Ukraine Burns is a visually stunning pseudo-documentary about the Maidan protests in Kyiv, in which Ukrainians are portrayed as either American puppets or ultra-nationalists.

(Photo: Imago Images/Everett Group)

According to the program, the screening of the film “Ukraine is burning” was to be surrounded by a conversation with the representative of the Donbass Future Action Alliance, which provides humanitarian aid in the separatist regions of eastern Ukraine. Russian war propaganda can be found on the club’s social media channels. A video clip shows a truck loaded with hospital beds driving through a bombed area. Z-shaped flag behind the windshield, the symbol of Russian conquest.

Mike Nagler, organizer and spokesperson for “GlobaLE,” sees no problem with showing a film that largely embraces the Kremlin’s worldview at a time when thousands of Ukrainian refugees are seeking protection in Germany and Leipzig. Instead, they want to “make room for critical discourse” and to hear voices “not currently in the media”. Nagler ran unsuccessfully as a direct candidate for the left in the federal elections in 2009 and 2013. Today he maintains that he has never been a member of the party. He sees himself as part of the peace movement and opposes the surrender of arms, as that would only unnecessarily prolong the war. Nagler says “Ukraine is Burning” is just one of 40 films. It is not said that he agrees with the content one hundred percent. Then Kyiv was called “center-right in Europe”. He calls the 2014 al-Midan revolution a “coup”.

At the Thursday screening of the film, the benefit was low at first, then there was “mutual bodily harm”

When the movie is due to open on Thursday, interest can be controlled. About 30 people made themselves comfortable on blankets on the banks of the Elster River. The opening credits end when a group carrying drums rolls into the meadow in front of the screen, chanting: “There’s no right for Putin’s propaganda.” A brawl ensued, a young woman apparently trying to snatch the microphone from Nagler and then being pushed, another is said to have been hit in the face. “Just go home,” shouted the supervisor. “Go to Russia,” cried the young woman. The police must act, a letter talking about “mutual bodily harm”.

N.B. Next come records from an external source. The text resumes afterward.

(* ===== verification/Sockets.v ===== *)
(** Opening sockets: the set-up functions of src/net.hpp ([init], [listen_loopback],
    [connect_loopback]) over a class of Winsock calls, and what they promise: a call that
    fails leaves no socket behind, and a listener knows its port. *)
From S2P Require Import Prelude Words Bytes Protocol Net.
Open Scope Z_scope.

(** The calls, on the network [W] as this process sees it.  A port is passed and returned in
    network byte order. *)
Class SocketCalls (W : Type) := {
  WSAStartup : Z -> W -> Z * W;
  (** [socket(AF_INET, SOCK_STREAM, IPPROTO_TCP)]. *)
  socket : W -> SOCKET * W;
  (** [setsockopt] with an [int] option set to true: level, option. *)
  setsockopt : SOCKET -> Z -> Z -> W -> Z * W;
  (** [bind], [connect] to 127.0.0.1 and the port. *)
  bind : SOCKET -> Z -> W -> Z * W;
  connect : SOCKET -> Z -> W -> Z * W;
  listen : SOCKET -> Z -> W -> Z * W;
  (** The [sin_port] that [getsockname] leaves in a zeroed address. *)
  getsockname : SOCKET -> W -> Z * W;
  closesocket : SOCKET -> W -> W;
}.
#[export] Hint Mode SocketCalls ! : typeclass_instances.

(** The two bytes of a 16-bit word, exchanged. *)
Definition htons (v : Z) : Z := v mod 2 ^ 8 * 2 ^ 8 + v / 2 ^ 8.
Definition ntohs (v : Z) : Z := htons v.

Definition SOL_SOCKET : Z := 0xFFFF.
Definition SO_REUSEADDR : Z := 4.
Definition IPPROTO_TCP : Z := 6.
Definition TCP_NODELAY : Z := 1.

(** [static_cast<u_short>] of an [int]. *)
Definition u16 (v : Z) : Z := v mod 2 ^ 16.

Section setup.
Context {W : Type} `{!SocketCalls W}.
Implicit Types (s : SOCKET) (w : W).

(** [WSAStartup(MAKEWORD(2, 2), &d) == 0]. *)
Definition init w : bool * W := let '(e, w) := WSAStartup 0x202 w in (e =? 0, w).

(** The socket and [*bound_port], or [INVALID_SOCKET] with the text of [*err]. *)
Definition listen_loopback (port : Z) w : (SOCKET * Z + string) * W :=
  let '(s, w) := socket w in
  if s =? INVALID_SOCKET then (inr "socket"%string, w)
  else
    let w := (setsockopt s SOL_SOCKET SO_REUSEADDR w).2 in
    let w := (setsockopt s IPPROTO_TCP TCP_NODELAY w).2 in
    let '(e, w) := bind s (htons (u16 port)) w in
    if negb (e =? 0) then (inr "bind"%string, closesocket s w)
    else
      let '(e, w) := listen s 8 w in
      if negb (e =? 0) then (inr "listen"%string, closesocket s w)
      else
        let '(p, w) := getsockname s w in
        (inl (s, ntohs p), w).

Definition connect_loopback (port : Z) w : (SOCKET + string) * W :=
  let '(s, w) := socket w in
  if s =? INVALID_SOCKET then (inr "socket"%string, w)
  else
    let '(e, w) := connect s (htons (u16 port)) w in
    if negb (e =? 0) then (inr "connect"%string, closesocket s w)
    else
      let w := (setsockopt s IPPROTO_TCP TCP_NODELAY w).2 in
      (inl s, w).
End setup.

(** ** What Winsock promises about them *)

Class SocketLaws (W : Type) `{!Winsock W, !SocketCalls W} := {
  (** The sockets this process has open, and the port each is bound to. *)
  opened : W -> gset SOCKET;
  bound : SOCKET -> W -> option Z;
  opened_valid w : INVALID_SOCKET ∉ opened w;
  WSAStartup_law v w : opened (WSAStartup v w).2 = opened w;
  (** A new socket, or none. *)
  socket_law w :
    let '(s, w') := socket w in
    (s = INVALID_SOCKET /\ opened w' = opened w)
    \/ ((s ∉ opened w) /\ s <> INVALID_SOCKET /\ opened w' = {[s]} ∪ opened w);
  setsockopt_law s l o w :
    opened (setsockopt s l o w).2 = opened w
    /\ forall s', bound s' (setsockopt s l o w).2 = bound s' w;
  (** Port 0 asks for any free port. *)
  bind_law s p w : 0 <= p < 2 ^ 16 ->
    let '(e, w') := bind s (htons p) w in
    opened w' = opened w
    /\ (e = 0 -> exists q, bound s w' = Some q /\ 0 < q < 2 ^ 16 /\ (p <> 0 -> q = p));
  connect_law s p w : opened (connect s p w).2 = opened w;
  listen_law s n w :
    opened (listen s n w).2 = opened w /\ forall s', bound s' (listen s n w).2 = bound s' w;
  getsockname_law s w :
    let '(p, w') := getsockname s w in
    opened w' = opened w /\ (forall s', bound s' w' = bound s' w)
    /\ forall q, bound s w = Some q -> p = htons q;
  closesocket_law s w : s ∈ opened w -> opened (closesocket s w) = opened w ∖ {[s]};
  (** The calls on a connection; [close] closes it too. *)
  recv_opened s n w : opened (recv s n w).2 = opened w;
  send_opened s data n w : opened (send s data n w).2 = opened w;
  close_opened s w : s ∈ opened w -> opened (close s w) = opened w ∖ {[s]};
}.
#[export] Hint Mode SocketLaws ! - - : typeclass_instances.

Lemma htons_involutive v : 0 <= v < 2 ^ 16 -> ntohs (htons v) = v.
Proof.
  intros Hv. unfold ntohs, htons. change (2 ^ 8) with 256. change (2 ^ 16) with 65536 in Hv.
  Z.to_euclidean_division_equations. lia.
Qed.

Section setup_lemmas.
Context {W : Type} `{!Winsock W, !SocketCalls W, !SocketLaws W}.
Implicit Types (s : SOCKET) (w : W).

Lemma init_opened w : opened (init w).2 = opened w.
Proof.
  unfold init. pose proof (WSAStartup_law 0x202 w) as Hl. by destruct (WSAStartup 0x202 w).
Qed.

Lemma u16_range v : 0 <= u16 v < 2 ^ 16.
Proof. by apply Z.mod_pos_bound. Qed.

(** A function that opens a socket, or fails without opening one. *)
Definition opens_one w (s : option SOCKET) (w' : W) : Prop :=
  match s with
  | Some s => s <> INVALID_SOCKET /\ (s ∉ opened w) /\ opened w' = {[s]} ∪ opened w
  | None => opened w' = opened w
  end.

Lemma closed_again s w w1 :
  (s ∉ opened w) -> opened w1 = {[s]} ∪ opened w -> opened (closesocket s w1) = opened w.
Proof. intros Hs Ho. rewrite closesocket_law; rewrite Ho; set_solver. Qed.

Lemma listen_loopback_spec port w :
  let '(r, w') := listen_loopback port w in
  opens_one w (match r with inl (s, _) => Some s | inr _ => None end) w'
  /\ match r with
     | inl (s, p) => bound s w' = Some p /\ 0 < p < 2 ^ 16 /\ (u16 port <> 0 -> p = u16 port)
     | inr e => e = "socket"%string \/ e = "bind"%string \/ e = "listen"%string
     end.
Proof.
  unfold listen_loopback. pose proof (socket_law w) as Hs. destruct (socket w) as [s w1].
  destruct (Z.eqb_spec s INVALID_SOCKET) as [->|Hne].
  { destruct Hs as [[_ Ho]|(_ & ? & _)]; [|done]. split; [done|by left]. }
  destruct Hs as [[? _]|(Hf & _ & Ho)]; [done|].
  destruct (setsockopt_law s SOL_SOCKET SO_REUSEADDR w1) as [Ho2 _].
  set (w2 := (setsockopt s SOL_SOCKET SO_REUSEADDR w1).2) in *.
  destruct (setsockopt_law s IPPROTO_TCP TCP_NODELAY w2) as [Ho3 _].
  set (w3 := (setsockopt s IPPROTO_TCP TCP_NODELAY w2).2) in *.
  pose proof (bind_law s (u16 port) w3 (u16_range port)) as Hb. destruct (bind s _ w3) as [e w4]. destruct Hb as [Ho4 Hb].
  assert (Hw4 : opened w4 = {[s]} ∪ opened w) by congruence.
  destruct (Z.eqb_spec e 0) as [He|He]; simpl.
  2: { split; [by apply (closed_again s)|by right; left]. }
  destruct (Hb He) as (q & Hq & Hqr & Hqp). destruct (listen_law s 8 w4) as [Ho5 Hb5].
  destruct (listen s 8 w4) as [e5 w5]. simpl in Ho5, Hb5.
  assert (Hw5 : opened w5 = {[s]} ∪ opened w) by congruence.
  destruct (Z.eqb_spec e5 0) as [He5|He5]; simpl.
  2: { split; [by apply (closed_again s)|by right; right]. }
  pose proof (getsockname_law s w5) as Hg. destruct (getsockname s w5) as [p w6].
  destruct Hg as (Ho6 & Hb6 & Hg). rewrite Hb5 in Hg. rewrite (Hg _ Hq), htons_involutive by lia.
  split; [split; [done|split; [done|congruence]]|]. by rewrite Hb6, Hb5.
Qed.

Lemma connect_loopback_spec port w :
  let '(r, w') := connect_loopback port w in
  opens_one w (match r with inl s => Some s | inr _ => None end) w'
  /\ match r with inl _ => True | inr e => e = "socket"%string \/ e = "connect"%string end.
Proof.
  unfold connect_loopback. pose proof (socket_law w) as Hs. destruct (socket w) as [s w1].
  destruct (Z.eqb_spec s INVALID_SOCKET) as [->|Hne].
  { destruct Hs as [[_ Ho]|(_ & ? & _)]; [|done]. split; [done|by left]. }
  destruct Hs as [[? _]|(Hf & _ & Ho)]; [done|].
  pose proof (connect_law s (htons (u16 port)) w1) as Hc. destruct (connect s _ w1) as [e w2]. simpl in Hc.
  destruct (Z.eqb_spec e 0) as [He|He]; simpl.
  2: { split; [apply (closed_again s); [done|congruence]|by right]. }
  destruct (setsockopt_law s IPPROTO_TCP TCP_NODELAY w2) as [Ho3 _].
  split; [split; [done|split; [done|congruence]]|done].
Qed.

(** ** The connection calls keep the sockets *)

Lemma send_loop_opened s fuel data w : opened (send_loop s fuel data w).2 = opened w.
Proof.
  revert data w. induction fuel as [|fuel IH]; intros [|b data] w; try done. cbn [send_loop].
  pose proof (send_opened s (b :: data) (send_len (b :: data)) w) as Ho.
  destruct (send s (b :: data) _ w) as [n w1].
  simpl in Ho. case_match; simpl; [done|]. by rewrite IH.
Qed.

Lemma send_frame_opened s type payload w : opened (send_frame s type payload w).2 = opened w.
Proof. apply send_loop_opened. Qed.

Lemma recv_loop_opened s fuel n got w : opened (recv_loop s fuel n got w).2 = opened w.
Proof.
  revert n got w. induction fuel as [|fuel IH]; intros [|n] got w; try done. cbn [recv_loop].
  pose proof (recv_opened s (S n) w) as Ho. destruct (recv s (S n) w) as [[r|] w1]; [|done].
  by rewrite IH.
Qed.

Lemma recv_exact_opened s n w o w' : recv_exact s n w = (o, w') -> opened w' = opened w.
Proof. intros E. pose proof (recv_loop_opened s n n [] w) as Ho. unfold recv_exact in E. by rewrite E in Ho. Qed.

Lemma recv_frame_opened s w o w' : recv_frame s w = (o, w') -> opened w' = opened w.
Proof.
  unfold recv_frame. intros E.
  destruct (recv_exact s 13 w) as [[hb|] w1] eqn:E1; apply recv_exact_opened in E1; [|congruence].
  destruct (check_header hb) as [len|]; [|congruence].
  destruct (recv_exact s (Z.to_nat len) w1) as [[p|] w2] eqn:E2; apply recv_exact_opened in E2; [|congruence].
  destruct (recv_exact s 4 w2) as [[c|] w3] eqn:E3; apply recv_exact_opened in E3; congruence.
Qed.
End setup_lemmas.

(** ** A concrete host *)

(** A network with the sockets that are open and the ports they are bound to; port 80 is
    taken, and a process has at most eight sockets. *)
Record demo_host : Type := mk_host {
  dh_net : sockets;
  dh_open : list SOCKET;
  dh_port : SOCKET -> option Z;
}.

Definition dh_close (s : SOCKET) (h : demo_host) : demo_host :=
  mk_host (close s (dh_net h)) (filter (fun q => q <> s) (dh_open h)) (dh_port h).

#[export] Instance demo_host_winsock : Winsock demo_host := {
  recv s n h := let '(r, w) := recv s n (dh_net h) in (r, mk_host w (dh_open h) (dh_port h));
  send s data n h := let '(r, w) := send s data n (dh_net h) in (r, mk_host w (dh_open h) (dh_port h));
  close s h := dh_close s h;
}.

#[export] Instance demo_host_calls : SocketCalls demo_host := {
  WSAStartup _ h := (0, h);
  socket h :=
    if (8 <=? length (dh_open h))%nat then (INVALID_SOCKET, h)
    else let s := foldr Z.max 0 (dh_open h) + 1 in
         (s, mk_host (dh_net h) (s :: dh_open h) (dh_port h));
  setsockopt _ _ _ h := (0, h);
  bind s p h :=
    if ntohs p =? 80 then (-1, h)
    else let q := if ntohs p =? 0 then 49152 else ntohs p in
         (0, mk_host (dh_net h) (dh_open h) (fun s' => if s' =? s then Some q else dh_port h s'));
  connect s p h := if ntohs p =? 80 then (0, h) else (-1, h);
  listen _ _ h := (0, h);
  getsockname s h := (match dh_port h s with Some q => htons q | None => 0 end, h);
  closesocket s h := dh_close s h;
}.

#[export] Instance demo_host_laws : SocketLaws demo_host.
Proof.
  refine {| opened h := list_to_set (dh_open h) ∖ {[INVALID_SOCKET]} : gset SOCKET;
            bound s h := dh_port h s |};
    cbn [WSAStartup socket setsockopt bind connect listen getsockname closesocket demo_host_calls
         recv send close demo_host_winsock].
  - set_solver.
  - done.
  - intros w. destruct (8 <=? length (dh_open w))%nat; [by left|]. right. set (s := foldr Z.max 0 (dh_open w) + 1).
    pose proof (max_nonneg (dh_open w)). assert (s <> INVALID_SOCKET) by (unfold s, INVALID_SOCKET; lia).
    split; [|split; [done|simpl; set_solver]].
    intros [Hs%elem_of_list_to_set%max_bound _]%elem_of_difference. unfold s in Hs. lia.
  - done.
  - intros s p w Hp. rewrite htons_involutive by done. destruct (Z.eqb_spec p 80); [done|].
    split; [done|]. intros _. simpl. rewrite Z.eqb_refl. eexists. split; [done|].
    destruct (Z.eqb_spec p 0); lia.
  - intros s p w. by destruct (_ =? 80).
  - done.
  - intros s w. split; [done|]. split; [done|]. by intros q ->.
  - intros s w _. simpl. apply set_eq. intros q.
    rewrite !elem_of_difference, !elem_of_list_to_set, list_elem_of_filter, !elem_of_singleton. naive_solver.
  - intros s n w. simpl. by destruct (at_socket _ _ _).
  - intros s data n w. simpl. by destruct (at_socket _ _ _).
  - intros s w _. simpl. apply set_eq. intros q.
    rewrite !elem_of_difference, !elem_of_list_to_set, list_elem_of_filter, !elem_of_singleton. naive_solver.
Defined.

(** A host on which nothing is open, with room to send. *)
Definition idle_host : demo_host := mk_host (fun _ => mk_socket [] [4096; 4096; 4096] []) [] (fun _ => None).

Anna Perepichai is one of the protestors and is part of the “Óstov Collective”, an association of German and Ukrainian artists who have just finished an exhibition. Perepechai came to Germany in 2014, shortly after the illegal annexation of Crimea, and studied photography in Leipzig. Organizes aid for refugees and documents demonstrations. Her parents still live in a small town near Chernihiv, she said. Her father recently passed away because his family could not reach the hospital under Russian fire. “I was in the field,” says Anna Perepichai, I saw it all with my own eyes. I’m not a doll, I’m not a patriot.

Now he explains “Bread for the World”The controversial film was not included in the program when the funds were approved. Therefore, future financing is viewed critically. The city of Leipzig is also distancing itself Twitter statement. “However, we respect and promote the freedom of art. And unlike an authoritarian regime, a democracy can tolerate the screening of a questionable film.” When asked if said funding would continue, a city spokesperson said: “A festival where fights happen naturally has very different framework terms in terms of city funding.”

The evening of the film itself, one can consider a happy coincidence, does not end with the planned discussion, but with a rain shower and a cold one.